(** * ProtDMMValidation (dmm/protocols/protocol_dmm.py): a shallow embedding

    The protocol prepares a density map, runs the external DMM predictor,
    relocates its output, parses the per-residue scores out of the
    fixed-column file the predictor writes and sets out to merge them
    into the structure's low-level dictionary.

    Python [str] values are modelled as [string]; a character of the model
    is a code point below 256.  Python dictionaries keyed by strings are
    [gmap string _]. *)

From Stdlib Require Import Ascii String List ZArith Lia Bool DecimalString DecimalNat.
From stdpp Require Import base option gmap strings list fin_maps.

Local Open Scope string_scope.

(** ** Python string primitives used by the protocol *)

Module Py.

(** Exceptions the modelled code can raise. *)
Inductive exn : Type :=
| IndexError
| FileNotFoundError (path : string)
| FileExistsError (path : string)
| NotADirectoryError (path : string)
| IsADirectoryError (path : string)
| SameFileError (path : string)
| CalledProcessError (code : Z)
| AttributeError (name : string)
| ToolError (what : string).

Inductive result (A : Type) : Type :=
| Ok (a : A)
| Raise (e : exn).
Arguments Ok {A} a.
Arguments Raise {A} e.

(** [str.isspace] on one character, restricted to code points below 256:
    TAB..CR, FS..US, SPACE, NEL and NBSP. *)
Definition is_space (c : ascii) : bool :=
  let n := nat_of_ascii c in
  (((9 <=? n) && (n <=? 13)) || ((28 <=? n) && (n <=? 32))
   || (n =? 133) || (n =? 160))%nat.

Fixpoint lstrip (s : string) : string :=
  match s with
  | EmptyString => EmptyString
  | String c s' => if is_space c then lstrip s' else s
  end.

Fixpoint rstrip (s : string) : string :=
  match s with
  | EmptyString => EmptyString
  | String c s' =>
      match rstrip s' with
      | EmptyString => if is_space c then EmptyString else String c EmptyString
      | r => String c r
      end
  end.

(** [s.strip()] *)
Definition strip (s : string) : string := rstrip (lstrip s).

(** [s.startswith(p)] *)
Fixpoint startswith (s p : string) {struct p} : bool :=
  match p, s with
  | EmptyString, _ => true
  | String a p', String b s' => Ascii.eqb a b && startswith s' p'
  | String _ _, EmptyString => false
  end.

(** [sub in s] *)
Fixpoint contains (sub s : string) : bool :=
  startswith s sub ||
  match s with
  | EmptyString => false
  | String _ s' => contains sub s'
  end.

(** [s[i]] for a non-negative literal index: [IndexError] past the end. *)
Definition index (s : string) (i : nat) : result ascii :=
  match String.get i s with
  | Some c => Ok c
  | None => Raise IndexError
  end.

(** [s[i:j]] for non-negative literal bounds: clipped, never an error. *)
Definition slice (s : string) (i j : nat) : string :=
  String.substring i (j - i) s.

Definition LF : ascii := "010"%char.
Definition CR : ascii := "013"%char.

(** The lines a file opened in text mode yields when iterated: a line
    ends after each newline (["\n"], ["\r\n"] or ["\r"], all read as
    ["\n"]) and keeps it; the last line may lack one. *)
Fixpoint lines_from (cur : string) (s : string) : list string :=
  match s with
  | EmptyString => match cur with EmptyString => [] | _ => [cur] end
  | String c s' =>
      if Ascii.eqb c LF
      then (cur ++ String LF EmptyString) :: lines_from EmptyString s'
      else if Ascii.eqb c CR
      then match s' with
           | String c' s'' =>
               if Ascii.eqb c' LF
               then (cur ++ String LF EmptyString) :: lines_from EmptyString s''
               else (cur ++ String LF EmptyString) :: lines_from EmptyString s'
           | EmptyString => [cur ++ String LF EmptyString]
           end
      else lines_from (cur ++ String c EmptyString) s'
  end.

Definition readlines (content : string) : list string :=
  lines_from EmptyString content.

(** [str(n)] for a non-negative integer. *)
Definition str_nat (n : nat) : string :=
  NilZero.string_of_uint (Nat.to_uint n).

End Py.

Import Py.

(** ** The score-file parser *)

(** [line.startswith('ATOM') or line.startswith('HETATM')] *)
Definition is_record (line : string) : bool :=
  startswith line "ATOM" || startswith line "HETATM".

(** ['{}:{}'.format(line[21].strip(), line[22:26].strip())] *)
Definition resId_of (line : string) : result string :=
  match index line 21 with
  | Raise e => Raise e
  | Ok c => Ok (strip (String c EmptyString) ++ ":" ++ strip (slice line 22 26))
  end.

(** [line[60:66].strip()] *)
Definition score_of (line : string) : string := strip (slice line 60 66).

(** One iteration of the loop body of [parseDMMScores]. *)
Definition parse_line (DMMDic : gmap string string) (line : string)
  : result (gmap string string) :=
  if is_record line then
    match resId_of line with
    | Raise e => Raise e
    | Ok resId =>
        match DMMDic !! resId with
        | Some _ => Ok DMMDic
        | None => Ok (<[resId := score_of line]> DMMDic)
        end
    end
  else Ok DMMDic.

(** The [for line in f] loop, from a dictionary built so far. *)
Fixpoint parse_lines (DMMDic : gmap string string) (lines : list string)
  : result (gmap string string) :=
  match lines with
  | [] => Ok DMMDic
  | line :: rest =>
      match parse_line DMMDic line with
      | Raise e => Raise e
      | Ok d => parse_lines d rest
      end
  end.

(** A line the loop body gets through: not a record line, or long enough
    for [line[21]]. *)
Definition readable_line (line : string) : bool :=
  negb (is_record line) || (21 <? String.length line)%nat.

(** [parseDMMScores] on the lines of the opened file. *)
Definition parseDMMScores_lines (lines : list string) : result (gmap string string) :=
  parse_lines ∅ lines.

(** ** posixpath: the path functions the protocol calls *)

Module PosixPath.

Definition sep : ascii := "/"%char.

(** [s.split('/')] *)
Fixpoint split (s : string) : list string :=
  match s with
  | EmptyString => [EmptyString]
  | String c s' =>
      if Ascii.eqb c sep then EmptyString :: split s'
      else match split s' with
           | h :: t => String c h :: t
           | [] => [String c EmptyString]
           end
  end.

(** ['/'.join(comps)] *)
Fixpoint join_sep (comps : list string) : string :=
  match comps with
  | [] => EmptyString
  | [c] => c
  | c :: rest => c ++ "/" ++ join_sep rest
  end.

Definition isabs (p : string) : bool := startswith p "/".

(** [s.endswith('/')] *)
Fixpoint endswith_sep (s : string) : bool :=
  match s with
  | EmptyString => false
  | String c EmptyString => Ascii.eqb c sep
  | String _ s' => endswith_sep s'
  end.

(** [os.path.join(a, b)] *)
Definition join (a b : string) : string :=
  if startswith b "/" then b
  else if String.eqb a "" || endswith_sep a then a ++ b
  else a ++ "/" ++ b.

(** [os.path.join(a, b, c)] *)
Definition join3 (a b c : string) : string := join (join a b) c.

Definition initial_slashes (p : string) : nat :=
  if startswith p "/"
  then if startswith p "//" && negb (startswith p "///") then 2 else 1
  else 0.

(** One iteration of the loop of [normpath]; [new_comps] is kept
    reversed, so that its head is [new_comps[-1]]. *)
Definition norm_step (rooted : bool) (new_comps : list string) (comp : string)
  : list string :=
  if String.eqb comp "" || String.eqb comp "." then new_comps
  else if negb (String.eqb comp "..")
          || (negb rooted && match new_comps with [] => true | _ => false end)
          || match new_comps with c :: _ => String.eqb c ".." | [] => false end
       then comp :: new_comps
       else match new_comps with _ :: r => r | [] => [] end.

Definition norm_comps (p : string) : list string :=
  rev (fold_left (norm_step (0 <? initial_slashes p)%nat) (split p) []).

Fixpoint slashes (n : nat) : string :=
  match n with O => EmptyString | S k => String sep (slashes k) end.

(** [os.path.normpath(p)] *)
Definition normpath (p : string) : string :=
  if String.eqb p "" then "."
  else
    let path := slashes (initial_slashes p) ++ join_sep (norm_comps p) in
    if String.eqb path "" then "." else path.

(** The path [abspath] normalises: [p] itself when absolute, else
    [join(os.getcwd(), p)]. *)
Definition anchored (cwd p : string) : string :=
  if isabs p then p else join cwd p.

(** [os.path.abspath(p)] in a process whose working directory is [cwd]. *)
Definition abspath (cwd p : string) : string := normpath (anchored cwd p).

(** [os.path.basename(p)]: what follows the last separator. *)
Definition basename (p : string) : string := List.last (split p) EmptyString.

(** Split a file name at its last dot. *)
Fixpoint rsplit_dot (s : string) : option (string * string) :=
  match s with
  | EmptyString => None
  | String c s' =>
      match rsplit_dot s' with
      | Some (r, e) => Some (String c r, e)
      | None => if Ascii.eqb c "."%char then Some (EmptyString, s) else None
      end
  end.

Fixpoint all_dots (s : string) : bool :=
  match s with
  | EmptyString => true
  | String c s' => Ascii.eqb c "."%char && all_dots s'
  end.

(** [splitext] on a name without separator: the extension starts at the
    last dot, unless only dots precede it. *)
Definition splitext_name (b : string) : string * string :=
  match rsplit_dot b with
  | Some (r, e) => if all_dots r then (b, EmptyString) else (r, e)
  | None => (b, EmptyString)
  end.

(** [os.path.splitext(p)[0]] *)
Fixpoint splitext_root (p : string) : string :=
  match p with
  | EmptyString => EmptyString
  | String c s' =>
      if Ascii.eqb c sep || contains "/" s' then String c (splitext_root s')
      else fst (splitext_name p)
  end.

(** *** Vocabulary for reasoning about paths *)

(** [new_comps] when the loop of [normpath] ends, last component first. *)
Definition stack (p : string) : list string :=
  fold_left (norm_step (isabs p)) (split p) [].

Fixpoint no_sep (c : string) : bool :=
  match c with
  | EmptyString => true
  | String x c' => negb (Ascii.eqb x sep) && no_sep c'
  end.

(** A component that [normpath] keeps as it is. *)
Definition proper (c : string) : bool :=
  no_sep c && negb (String.eqb c "") && negb (String.eqb c ".")
  && negb (String.eqb c "..").

End PosixPath.

(** ** The file system, as the protocol's file operations see it

    A location is the list of components of a normalised absolute path;
    symbolic links and file metadata are not modelled.  The operations
    follow the documented behaviour of [open] and [shutil]. *)

Module FS.

Definition loc := list string.

Inductive node : Type :=
| File (content : string)
| Dir.

Definition t := loc -> option node.

(** The location a path string denotes in a process whose working
    directory is [cwd]. *)
Definition resolve (cwd p : string) : loc :=
  PosixPath.norm_comps (PosixPath.anchored cwd p).

(** [strip_prefix d p = Some r] when [p = d ++ r]. *)
Fixpoint strip_prefix (d p : loc) : option loc :=
  match d, p with
  | [], _ => Some p
  | x :: d', y :: p' => if String.eqb x y then strip_prefix d' p' else None
  | _ :: _, [] => None
  end.

(** [p] is [d] or lies below it. *)
Definition under (d p : loc) : bool :=
  match strip_prefix d p with Some _ => true | None => false end.

(** [os.path.exists] *)
Definition exists_ (fs : t) (p : loc) : bool :=
  match fs p with Some _ => true | None => false end.

Definition parent (p : loc) : loc := removelast p.

(** The proper ancestors of [p] below the root, outermost first. *)
Fixpoint ancestors (p : loc) : list loc :=
  match p with
  | [] => []
  | [_] => []
  | x :: p' => [x] :: map (cons x) (ancestors p')
  end.

Definition write (fs : t) (p : loc) (n : node) : t :=
  fun q => if decide (q = p) then Some n else fs q.

Definition is_file (o : option node) : bool :=
  match o with Some (File _) => true | _ => false end.

(** [q] is a proper ancestor of [p]. *)
Definition above (q p : loc) : bool :=
  match strip_prefix q p with Some (_ :: _) => true | _ => false end.

(** [open(name).read()]; [name] is the path string the caller used, kept
    for the exception. *)
Definition read_file (fs : t) (name : string) (p : loc) : result string :=
  match fs p with
  | Some (File c) => Ok c
  | Some Dir => Raise (IsADirectoryError name)
  | None => Raise (FileNotFoundError name)
  end.

(** [open(name, 'w')] followed by writing [content] and closing. *)
Definition write_file (fs : t) (name : string) (p : loc) (content : string)
  : result t :=
  match fs p with
  | Some Dir => Raise (IsADirectoryError name)
  | _ =>
      match p, fs (parent p) with
      | [], _ => Raise (IsADirectoryError name)
      | [_], _ | _, Some Dir => Ok (write fs p (File content))
      | _, Some (File _) => Raise (NotADirectoryError name)
      | _, None => Raise (FileNotFoundError name)
      end
  end.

----------------

* Problem
Take from the material above the lines running from the one with "FileNotFoundError (path : string)" through the one with "(n =? 160))%nat.", and repeat them exactly, with nothing else.

* Solution for this problem
| FileNotFoundError (path : string)
| FileExistsError (path : string)
| NotADirectoryError (path : string)
| IsADirectoryError (path : string)
| SameFileError (path : string)
| CalledProcessError (code : Z)
| AttributeError (name : string)
| ToolError (what : string).

Inductive result (A : Type) : Type :=
| Ok (a : A)
| Raise (e : exn).
Arguments Ok {A} a.
Arguments Raise {A} e.

(** [str.isspace] on one character, restricted to code points below 256:
    TAB..CR, FS..US, SPACE, NEL and NBSP. *)
Definition is_space (c : ascii) : bool :=
  let n := nat_of_ascii c in
  (((9 <=? n) && (n <=? 13)) || ((28 <=? n) && (n <=? 32))
   || (n =? 133) || (n =? 160))%nat.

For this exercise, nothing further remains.